"Enzo, le mythe Ferrari" : le doc sur Maranello qui fait oublier tous les autres
Archives rarissimes, casting de légende et exhaustivité presque totale, le documentaire produit par Canal+ est à ce jour le plus complet jamais réalisé sur le cheval cabré. Une somme.

On ne les compte plus. Les docs sur Ferrari sont à l’audiovisuel automobile ce que les vœux présidentiels sont à la politique : un passage obligé et souvent redondant. Du coup, on se dit que cet Enzo, le mythe Ferrari, diffusé en quatre épisodes sur Canal+ (les deux derniers débarquent ce week-end) n’est qu’un centième panégyrique vu et revu de plus. Et l’on aurait bien tort.
Car pendant près de trois heures, son créateur Thierry Soave et le réalisateur Yannick Saillet, nous font ce que personne n’avait fait auparavant : la totale.
Le who’s who de la planète auto
Les autos de série, la course, les drames en piste et en dehors, le business et l’héritage laissé par cette aventure, bien au-delà du cheval cabré, sont racontés, décryptés et dévoilés avec des archives souvent rarissimes.
Quant au caractère, trempé, pour ne pas dire insupportable du personnage, il apparaît en filigrane, à chaque image. Mais étonnamment, il n’écorne pas le mythe. Car c’est aussi ce fichu caractère, et ses actes parfois limites qui façonnent la statue du commendatore et l’étrange fascination qu’il suscite.

Ses déboires, ses hauts, ses bas et ses failles sont exposés, et commentées, par tous les témoins encore vivants de cette aventure du siècle qui dépasse de très loin l’automobile.
Dresser la liste des personnages interrogées revient à établir le who’s who de l’automobile mondiale, de A comme Jean Alesi, à T comme Todt en passant par Lewis Hamilton, Jacky Ickx où Alain Prost. Mais surtout, Thierry Soave a tendu son micro à Piero Ferrari, le fils d’Enzo qui n’est pratiquement jamais apparu à l’écran auparavant. Le fil conducteur de cette saga, c’est lui, qui raconte, comme personne d’autre ne saurait le faire, les 45 ans passées aux côtés du Padre.

Mais la série va bien au-delà des courses, au-delà de la tragédie des Mille miglia 1957 et de celle du Grand prix de Monza 1961, ou Wolfgang von Trips a trouvé la mort et fauché 15 spectateurs.

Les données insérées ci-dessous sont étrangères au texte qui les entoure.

(* ===== verification/Encode.v ===== *)
(** * RESP encoders ([crates/kevy-resp/src/reply_encode.rs],
    [reply_encode_resp3.rs])

    Every encoder appends to a caller-owned [Vec<u8>]; the model threads that
    buffer.  [push_int] works in the negative domain with truncating division,
    digit by digit into a 20-byte scratch array, as the source does. *)

From Stdlib Require Import ZArith Lia Bool Strings.Byte Strings.String.
From stdpp Require Import base list.
From S2P Require Import Prelude.

#[local] Open Scope list_scope.
#[local] Open Scope Z_scope.
#[local] Open Scope kevy_scope.

(** [b'0' + digit] *)
Definition digit_byte (d : Z) : byte := zb (48 + d).

(** The [while v != 0] loop of [push_int]: [tmp[i..]] is the accumulator.  The
    scratch array has 20 bytes; a 21st digit would underflow the index. *)
Fixpoint push_int_digits (room : nat) (v : Z) (acc : list byte) : exec (list byte) :=
  if v =? 0 then Ret acc
  else match room with
       | O => Panic
       | S room' =>
           let digit := Z.abs (Z.rem v 10) in
           push_int_digits room' (Z.quot v 10) (digit_byte digit :: acc)
       end.

Definition push_int (out : list byte) (n : Z) : exec (list byte) :=
  if n =? 0 then Ret (out ++ bs "0")
  else
    tmp ← push_int_digits 20 n [];
    Ret ((if n <? 0 then out ++ bs "-" else out) ++ tmp).

(** The digit loop of [bulk_header], over the 21 bytes before the CRLF (one of
    them is left for the [$]). *)
Fixpoint bulk_header_digits (room : nat) (n : Z) (acc : list byte) : exec (list byte) :=
  match room with
  | O => Panic
  | S room' =>
      let acc := digit_byte (n mod 10) :: acc in
      let n := n / 10 in
      if n =? 0 then match room' with O => Panic | _ => Ret acc end
      else bulk_header_digits room' n acc
  end.

Definition bulk_header (out : list byte) (len : Z) : exec (list byte) :=
  d ← bulk_header_digits 21 len CRLF;
  Ret (out ++ bs "$" ++ d).

Definition encode_simple_string (out s : list byte) : list byte := out ++ bs "+" ++ s ++ CRLF.

Definition encode_error (out s : list byte) : list byte := out ++ bs "-" ++ s ++ CRLF.

Definition encode_integer (out : list byte) (n : Z) : exec (list byte) :=
  out ← push_int (out ++ bs ":") n; Ret (out ++ CRLF).

Definition encode_bulk (out data : list byte) : exec (list byte) :=
  out ← bulk_header out (blen data); Ret (out ++ data ++ CRLF).

(** [rotate_right(k)] on a slice. *)
Definition rotate_right {A} (l : list A) (k : Z) : list A :=
  from l (blen l - k) ++ slice l 0 (blen l - k).

Definition encode_bulk_with (out : list byte) (body : list byte -> exec (list byte))
  : exec (list byte) :=
  let start := blen out in
  out ← body out;
  let n := blen out - start in
  out ← bulk_header out n;
  let head := blen out - start - n in
  Ret (slice out 0 start ++ rotate_right (from out start) head ++ CRLF).

Definition encode_bulk_int (out : list byte) (n : Z) : exec (list byte) :=
  encode_bulk_with out (fun o => push_int o n).

Definition encode_null_bulk (out : list byte) : list byte := out ++ bs "$-1" ++ CRLF.

Definition encode_array_len (out : list byte) (len : Z) : exec (list byte) :=
  out ← push_int (out ++ bs "*") len; Ret (out ++ CRLF).

(** [for a in args { encode_bulk(out, a) }] *)
Fixpoint encode_bulks (out : list byte) (args : list (list byte)) : exec (list byte) :=
  match args with
  | [] => Ret out
  | a :: r => out ← encode_bulk out a; encode_bulks out r
  end.

Definition encode_command (out : list byte) (args : list (list byte)) : exec (list byte) :=
  out ← encode_array_len out (as_i64 (blen args));
  encode_bulks out args.

(** ** RESP3 additions *)

Definition encode_map_header (out : list byte) (count : Z) : exec (list byte) :=
  out ← push_int (out ++ bs "%") count; Ret (out ++ CRLF).

Definition encode_set_header (out : list byte) (count : Z) : exec (list byte) :=
  out ← push_int (out ++ bs "~") count; Ret (out ++ CRLF).

Definition encode_push_header (out : list byte) (count : Z) : exec (list byte) :=
  out ← push_int (out ++ bs ">") count; Ret (out ++ CRLF).

Definition encode_boolean (out : list byte) (v : bool) : list byte :=
  out ++ (if v then bs "#t" else bs "#f") ++ CRLF.

Definition encode_null (out : list byte) : list byte := out ++ bs "_" ++ CRLF.

Definition encode_big_number (out digits : list byte) : list byte :=
  out ++ bs "(" ++ digits ++ CRLF.

Definition encode_verbatim (out fmt data : list byte) : exec (list byte) :=
  let total_len := 4 + blen data in
  out ← push_int (out ++ bs "=") (as_i64 total_len);
  Ret (out ++ CRLF ++ fmt ++ bs ":" ++ data ++ CRLF).

Definition encode_blob_error (out msg : list byte) : exec (list byte) :=
  out ← push_int (out ++ bs "!") (as_i64 (blen msg));
  Ret (out ++ CRLF ++ msg ++ CRLF).

(** ** Decimal numerals

    [dec m] is the decimal numeral of [m >= 0]; both digit loops produce it. *)

Fixpoint dec_acc (fuel : nat) (m : Z) (acc : list byte) : list byte :=
  match fuel with
  | O => acc
  | S f => if m =? 0 then acc else dec_acc f (m / 10) (digit_byte (m mod 10) :: acc)
  end.

Definition dec (m : Z) : list byte := if m =? 0 then bs "0" else dec_acc 20 m [].

(** The value of a digit string read after [acc]. *)
Fixpoint digits_val (acc : Z) (l : list byte) : Z :=
  match l with
  | [] => acc
  | b :: r => digits_val (acc * 10 + (bz b - 48)) r
  end.

Definition is_ascii_digit (b : byte) : bool := (48 <=? bz b) && (bz b <=? 57).

Lemma bz_digit_byte d : 0 <= d < 10 -> bz (digit_byte d) = 48 + d.
Proof. intros H. unfold digit_byte. rewrite bz_zb. apply Z.mod_small. lia. Qed.

Lemma digit_byte_is_digit d : 0 <= d < 10 -> is_ascii_digit (digit_byte d) = true.
Proof.
  intros H. unfold is_ascii_digit. rewrite bz_digit_byte by lia.
  destruct (Z.leb_spec 48 (48 + d)), (Z.leb_spec (48 + d) 57); cbn; lia || reflexivity.
Qed.

Lemma digits_val_app l r : forall a, digits_val a (l ++ r) = digits_val (digits_val a l) r.
Proof. induction l; intros; cbn; auto. Qed.

Lemma dec_acc_app f : forall m acc, dec_acc f m acc = dec_acc f m [] ++ acc.
Proof.
  induction f as [|f IH]; intros m acc; cbn; [reflexivity|].
  destruct (m =? 0); [reflexivity|].
  rewrite IH, (IH (m / 10) [_]), <- app_assoc. reflexivity.
Qed.

Lemma div10_bound m (f : nat) :
  0 <= m < 10 ^ Z.of_nat (S f) -> 0 <= m / 10 < 10 ^ Z.of_nat f.
Proof.
  intros H. rewrite Nat2Z.inj_succ, Z.pow_succ_r in H by lia.
  split; [apply Z.div_pos; lia | apply Z.div_lt_upper_bound; lia].
Qed.

Lemma dec_acc_val f : forall m, 0 <= m < 10 ^ Z.of_nat f -> digits_val 0 (dec_acc f m []) = m.
Proof.
  induction f as [|f IH]; intros m H; cbn [dec_acc]; [cbn in *; lia|].
  destruct (Z.eqb_spec m 0) as [->|]; [reflexivity|].
  rewrite dec_acc_app, digits_val_app, IH by (apply div10_bound; exact H). cbn.
  pose proof (Z.mod_pos_bound m 10 ltac:(lia)). rewrite bz_digit_byte by lia.
  pose proof (Z.div_mod m 10 ltac:(lia)). lia.
Qed.

Lemma dec_acc_digits f : forall m acc,
  0 <= m -> Forall (fun b => is_ascii_digit b = true) acc ->
  Forall (fun b => is_ascii_digit b = true) (dec_acc f m acc).
Proof.
  induction f as [|f IH]; intros m acc Hm H; cbn; [exact H|].
  destruct (m =? 0); [exact H|]. apply IH; [apply Z.div_pos; lia|].
  constructor; [|exact H]. apply digit_byte_is_digit, Z.mod_pos_bound. lia.
Qed.

Lemma dec_acc_nonempty f m acc : 0 < m -> (0 < f)%nat -> dec_acc f m acc <> [].
Proof.
  intros Hm Hf. destruct f; [lia|]. cbn. destruct (Z.eqb_spec m 0); [lia|].
  rewrite dec_acc_app. destruct (dec_acc f (m / 10) []); discriminate.
Qed.

Lemma dec_val m : 0 <= m < 10 ^ 20 -> digits_val 0 (dec m) = m.
Proof.
  intros H. unfold dec. destruct (Z.eqb_spec m 0) as [->|]; [reflexivity|].
  apply dec_acc_val. exact H.
Qed.

Lemma dec_digits m : 0 <= m -> Forall (fun b => is_ascii_digit b = true) (dec m).
Proof.
  intros H. unfold dec. destruct (Z.eqb_spec m 0) as [->|].
  - repeat constructor.
  - apply dec_acc_digits; [exact H | constructor].
Qed.

Lemma digit_val_range b : is_ascii_digit b = true -> 0 <= bz b - 48 <= 9.
Proof.
  unfold is_ascii_digit. intros [H1%Z.leb_le H2%Z.leb_le]%andb_true_iff. lia.
Qed.

Lemma digits_val_ge l : forall a,
  0 <= a -> Forall (fun b => is_ascii_digit b = true) l -> a <= digits_val a l.
Proof.
  induction l as [|c l IH]; intros a Ha Hl; cbn [digits_val]; [lia|].
  inversion Hl as [|? ? Hc Hl']; subst. pose proof (digit_val_range c Hc).
  specialize (IH (a * 10 + (bz c - 48)) ltac:(lia) Hl'). lia.
Qed.

Lemma dec_acc_len f : forall m acc, (length (dec_acc f m acc) <= f + length acc)%nat.
Proof.
  induction f as [|f IH]; intros m acc; cbn [dec_acc]; [lia|].
  destruct (m =? 0); [lia|]. specialize (IH (m / 10) (digit_byte (m mod 10) :: acc)).
  cbn [length] in IH. lia.
Qed.

Lemma dec_nonempty m : 0 <= m -> dec m <> [].
Proof.
  intros H. unfold dec. destruct (Z.eqb_spec m 0); [discriminate|].
  apply dec_acc_nonempty; lia.
Qed.

Lemma abs_quot_rem_10 v :
  Z.abs (Z.rem v 10) = Z.abs v mod 10 /\ Z.abs (Z.quot v 10) = Z.abs v / 10.
Proof.
  rewrite <- Z.quot_div_nonneg, <- Z.rem_mod_nonneg by lia.
  rewrite <- Z.quot_abs, <- Z.rem_abs by lia. split; f_equal; reflexivity.
Qed.

Lemma push_int_digits_ok room : forall v acc,
  Z.abs v < 10 ^ Z.of_nat room ->
  push_int_digits room v acc = Ret (dec_acc room (Z.abs v) acc).
Proof.
  induction room as [|room IH]; intros v acc H; cbn [push_int_digits dec_acc].
  - destruct (Z.eqb_spec v 0); [reflexivity|]. cbn in H. lia.
  - destruct (Z.eqb_spec v 0) as [->|]; [reflexivity|].
    destruct (Z.eqb_spec (Z.abs v) 0); [lia|].
    destruct (abs_quot_rem_10 v) as [E1 E2]. rewrite E1, <- E2. apply IH.
    rewrite E2. apply div10_bound. lia.
Qed.

(** What [push_int] writes: an optional sign and the decimal numeral. *)
Definition int_text (n : Z) : list byte := if n <? 0 then bs "-" ++ dec (- n) else dec n.

Lemma push_int_ok out n : i64_min <= n <= i64_max -> push_int out n = Ret (out ++ int_text n).
Proof.
  unfold i64_min, i64_max. intros H. unfold push_int, int_text.
  destruct (Z.eqb_spec n 0) as [->|Hn]; [reflexivity|].
  rewrite push_int_digits_ok by (cbn; lia). cbn [mbind exec_bind].
  destruct (Z.ltb_spec n 0); unfold dec; rewrite ?Z.abs_neq, ?Z.abs_eq by lia.
  - destruct (Z.eqb_spec (- n) 0); [lia|]. rewrite <- app_assoc. reflexivity.
  - destruct (Z.eqb_spec n 0); [lia|]. reflexivity.
Qed.

Lemma dec_acc_0 f acc : dec_acc f 0 acc = acc.
Proof. destruct f; reflexivity. Qed.

Lemma bulk_header_digits_ok room : forall n acc,
  0 < n < 10 ^ Z.of_nat (S room) ->
  bulk_header_digits (S (S room)) n acc = Ret (dec_acc (S room) n acc).
Proof.
  induction room as [|room IH]; intros n acc H;
    change (bulk_header_digits (S ?k) n acc) with
      (if n / 10 =? 0 then match k with O => Panic | _ => Ret (digit_byte (n mod 10) :: acc) end
       else bulk_header_digits k (n / 10) (digit_byte (n mod 10) :: acc));
    cbn [dec_acc]; destruct (Z.eqb_spec n 0); try lia;
    destruct (Z.eqb_spec (n / 10) 0) as [E|E].
  - reflexivity.
  - exfalso. apply E, Z.div_small. cbn in H. lia.
  - reflexivity.
  - pose proof (div10_bound n (S room) ltac:(lia)). rewrite IH by lia. cbn [dec_acc].
    destruct (Z.eqb_spec (n / 10) 0); [contradiction | reflexivity].
Qed.

Lemma bulk_header_ok out len :
  0 <= len <= u64_max -> bulk_header out len = Ret (out ++ bs "$" ++ dec len ++ CRLF).
Proof.
  unfold u64_max. intros H. unfold bulk_header, dec.
  destruct (Z.eqb_spec len 0) as [->|]; [reflexivity|].
  rewrite bulk_header_digits_ok by (cbn; lia). cbn [mbind exec_bind].
  rewrite dec_acc_app. reflexivity.
Qed.

(** ** What the encoders write *)

Definition bulk_bytes (x : list byte) : list byte := bs "$" ++ dec (blen x) ++ CRLF ++ x ++ CRLF.

Lemma encode_bulk_ok out x :
  blen x <= u64_max -> encode_bulk out x = Ret (out ++ bulk_bytes x).
Proof.
  intros H. pose proof (blen_nonneg x). unfold encode_bulk.
  rewrite bulk_header_ok by lia. cbn [mbind exec_bind]. unfold bulk_bytes.
  rewrite <- !app_assoc. reflexivity.
Qed.

Lemma encode_bulks_ok args : forall out,
  Forall (fun x => blen x <= u64_max) args ->
  encode_bulks out args = Ret (out ++ concat (bulk_bytes <$> args)).
Proof.
  induction args as [|x args IH]; intros out H; cbn [encode_bulks fmap list_fmap concat].
  - rewrite app_nil_r. reflexivity.
  - inversion H; subst. rewrite encode_bulk_ok by assumption. cbn [mbind exec_bind].
    rewrite IH by assumption. rewrite <- app_assoc. reflexivity.
Qed.

Definition array_header (n : Z) : list byte := bs "*" ++ int_text n ++ CRLF.

Lemma encode_array_len_ok out n :
  i64_min <= n <= i64_max -> encode_array_len out n = Ret (out ++ array_header n).
Proof.
  intros H. unfold encode_array_len, array_header. rewrite push_int_ok by exact H.
  cbn [mbind exec_bind]. rewrite <- !app_assoc. reflexivity.
Qed.

Definition command_bytes (args : list (list byte)) : list byte :=
  array_header (blen args) ++ concat (bulk_bytes <$> args).

Lemma encode_command_ok out args :
  blen args <= i64_max -> Forall (fun x => blen x <= u64_max) args ->
  encode_command out args = Ret (out ++ command_bytes args).
Proof.
  intros Hn Hf. pose proof (blen_nonneg args). unfold encode_command, command_bytes.
  assert (i64_min <= blen args <= i64_max) by (unfold i64_min in *; lia).
  rewrite as_i64_id, encode_array_len_ok by assumption. cbn [mbind exec_bind].
  rewrite encode_bulks_ok by exact Hf. rewrite <- app_assoc. reflexivity.
Qed.

(** ** Properties *)

Lemma rotate_right_app {A} (l k : list A) : rotate_right (l ++ k) (blen k) = k ++ l.
Proof.
  unfold rotate_right. rewrite blen_app. replace (blen l + blen k - blen k) with (blen l) by lia.
  rewrite from_app_len, slice_from_app. reflexivity.
Qed.

(** [encode_bulk_with] writes the body first, then the header, and rotates
    the header into place; the result is the frame [encode_bulk] writes for the
    same bytes, whatever [out] held before. *)
Theorem encode_bulk_with_is_encode_bulk
    (out x : list byte) (body : list byte -> exec (list byte))
    (Hbody : body out = Ret (out ++ x)) (Hx : blen x <= u64_max) :
  encode_bulk_with out body = encode_bulk out x.
Proof.
  pose proof (blen_nonneg x). rewrite encode_bulk_ok by exact Hx.
  unfold encode_bulk_with. rewrite Hbody. cbn [mbind exec_bind].
  rewrite blen_app. replace (blen out + blen x - blen out) with (blen x) by lia.
  rewrite bulk_header_ok by lia. cbn [mbind exec_bind].
  set (h := bs "$" ++ dec (blen x) ++ CRLF). rewrite <- app_assoc.
  rewrite slice_from_app, from_app_len, !blen_app.
  replace (blen out + (blen x + blen h) - blen out - blen x) with (blen h) by lia.
  rewrite rotate_right_app. unfold bulk_bytes, h. rewrite <- !app_assoc. reflexivity.
Qed.

Lemma encode_bulk_with_is_encode_bulk_witness :
  encode_bulk_with (bs "x") (fun o => Ret (o ++ bs "twelve bytes")) =
  encode_bulk (bs "x") (bs "twelve bytes").
Proof.
  apply encode_bulk_with_is_encode_bulk; [reflexivity | vm_compute; discriminate].
Defined.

Elle va au-delà aussi des 250 GTO et F40, Enzo : le mythe Ferrari permet de se rendre compte de la vista du bonhomme, qui, avant tout le monde, a inventé les codes marketing du luxe qui ont toujours cours aujourd’hui, en jouant la rareté de ses produits comme sa propre rareté, s’auto-transformant en star, en personnifiant sa marque
Ces raisons, et 100 autres, font de ce doc une bonne excuse pour s’offrir, si ce n’est déjà fait, un abonnement à Canal+, histoire de passer trois heures devant son poste et traverser 80 ans d’histoire du côté de Maranello.

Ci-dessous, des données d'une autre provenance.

(* ===== verification/Request.v ===== *)
(** * The owned request parser ([crates/kevy-resp/src/request.rs])

    [parse_command_into] turns the front of a connection's input buffer into an
    [Argv]: multi-bulk frames ([*N $L ...]) or inline lines, skipping empty
    commands.  [parsed] is [Result<Option<A>, ProtocolError>] with one more
    constructor for a panic (a failed [expect], or the loop not terminating),
    which the theorems exclude.

    The parser is verified against the [CrlfScanner] interface.  [command]
    below is the grammar of accepted inputs; the parser is sound and complete
    for it, stable when more bytes arrive, and never panics. *)

From Stdlib Require Import ZArith Lia Bool Strings.Byte Strings.String.
From stdpp Require Import base list.
From S2P Require Import Prelude FindCrlf Argv Encode.

#[local] Open Scope list_scope.
#[local] Open Scope Z_scope.
#[local] Open Scope kevy_scope.

(** ** Results *)

Inductive parsed (A : Type) : Type :=
| Done (a : A)                 (* [Ok(Some(a))] *)
| NeedMore                     (* [Ok(None)] *)
| Malformed (why : string)     (* [Err(ProtocolError::Malformed(why))] *)
| Panicked.
Arguments Done {A} a.
Arguments NeedMore {A}.
Arguments Malformed {A} why.
Arguments Panicked {A}.

#[global] Instance parsed_bind : MBind parsed := fun A B f m =>
  match m with
  | Done a => f a
  | NeedMore => NeedMore
  | Malformed e => Malformed e
  | Panicked => Panicked
  end.

(** [let Some(x) = o else { return Ok(None) }] *)
Definition need {A} (o : option A) : parsed A :=
  match o with Some x => Done x | None => NeedMore end.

Trois questions à Thierry Soave
Auteur et journaliste, il est le créateur de la saga "Enzo : le mythe Ferrari"
Comment avez-vous réussi à convaincre une chaîne comme Canal + de produire une série sur Ferrari alors qu’il existe déjà une bonne centaine de documentaires sur le personnage et son aventure ?
Thierry Soave : par l’exhaustivité de la démarche, par le fait de ne passer aucun pan de l’histoire à la trappe, même s’il nous a fallu éliminer quelques éléments moins importants. Pour y parvenir, il fallait une série. Et la chaîne a dit oui.
Vu la somme d’images d’archives et de témoignages, on imagine un travail colossal pour parvenir à ces quatre épisodes de 44 mn ?
Cela représente cinq ans de ma vie, dont trois ans avec les équipes de Canal. En ce qui concerne les témoins rencontrés, certains ont été évidemment plus difficiles à convaincre que d’autres. Mais celui dont je suis le plus fier, c’est Piero Ferrari, le fils du Commendatore, pratiquement jamais aperçu devant une caméra. Pour le convaincre, j’ai fait une démarche à l’ancienne. J’ai pris rendez-vous, tout simplement, et je suis allé le voir dans son bureau. Au bout de deux heures, on s’est tapé dans la main.
Y aura-t-il une suite à cette aventure télévisuelle ?
Vu le bon accueil critique et public de la série, et ses ventes aux chaînes étrangères, on est en discussion avec Canal pour une deuxième aventure. Avec une autre marque bien sûr.